Long read: It is time government implemented a coherent race-equality strategy as structural inequalities continue to impact Muslim communities 

A number of reports have been produced in recent times which either directly or indirectly evidence significant barriers and structural inequalities Muslim people face in Britain today.

  • The Social Mobility Commission concluded young Muslims living in the UK are being held back from reaching their full potential at every stage of their lives
  • Labour MP David Lammy’s review into the treatment of Black, Asian and Minority Ethnic (BAME) individuals in the criminal justice system highlighted the extent to which Muslims are disproportionately represented in prison, with the Muslim prison population increasing by almost 50% over the last decade
  • The Institute for Jewish Policy Research, despite centring its analysis on anti-Semitism, found that Muslims are viewed least favourably compared to other religious groups in Great Britain with justification for violence towards Muslims being significantly higher than any other religious group – second only to justification of violence towards Islamist extremists
  • Most recently, a YouGov Survey showed that 55% of voters regard it as right for the police to use racial profiling against Arabs or Muslims for security reasons and 64% believe Arabs have failed to integrate despite 81% of respondents saying they “know little or nothing” about the Arab world

It is true students from Pakistani and Bangladeshi backgrounds (often used as a proxy for Muslim communities) are more likely than ever to succeed in education and go on to university than other groups – particularly girls. This is testament to the resilience and high aspiration within Muslim communities.

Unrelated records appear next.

(** * ghstack's fake GitHub GraphQL endpoint ([src/ghstack/github_fake.py])

    A shallow embedding of the in-memory store ([GitHubState]), the entity
    resolvers ([Repository], [PullRequest]), the resolver root ([Root]) and
    the execution facade ([FakeGitHubGraphQLEndpoint.graphql]), followed by
    the properties the specification states about them.

    Modelling choices
    - A Python [dict] keeps insertion order and has distinct keys: it is an
      association list ([Dict]), [d[k] = v] overwrites in place or appends.
    - A Python [int] is unbounded: [Z].  [str(n)] is stdpp's [pretty].
    - Resolvers read the store, mutations change it, both may raise: readers
      are functions [GitHubState -> Result A], mutations live in the monad
      [M], whose state survives a raised exception (Python does not roll
      back what a call has already written).
    - A [TypedDict] field may be missing, [None] or a value: [Optional]. *)

From stdpp Require Import base option list strings pretty.
From Stdlib Require Import ZArith.

Local Open Scope Z_scope.

(** ** Python values *)

Definition GraphQLId := string.
Definition GitHubNumber := Z.

(** [str(n)] for a Python integer. *)
Definition str (n : Z) : string := pretty n.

However, education success does not translate into labour market success. Only 6% of Muslims are in higher managerial, administrative and professional occupations compared to 10% of the population (Social Mobility Commission, 2017). Moreover, Muslims experience the greatest economic disadvantages of any faith group in UK society with 50% of Muslim households considered to be in poverty compared with less than 20% in the overall population (CSI, 2015).

The evidence outlining the negative impact of structural inequalities is unequivocal. Taken together, these contributory factors have profound implications for social mobility, civic action and integration.

After all, the Muslim population is the most ethnically diverse religious group in the UK. It is a multi-lingual and multi-cultural demographic, relatively much younger than other communities and are more likely than most to identify as British. There is huge potential for young Muslims to become global leaders serving Britain and British interests. Mo Farah and Sadiq Khan serve as just some examples. But the facts show that Muslim communities experience significant barriers, meaning structural inequalities are persisting in place of springboards to success.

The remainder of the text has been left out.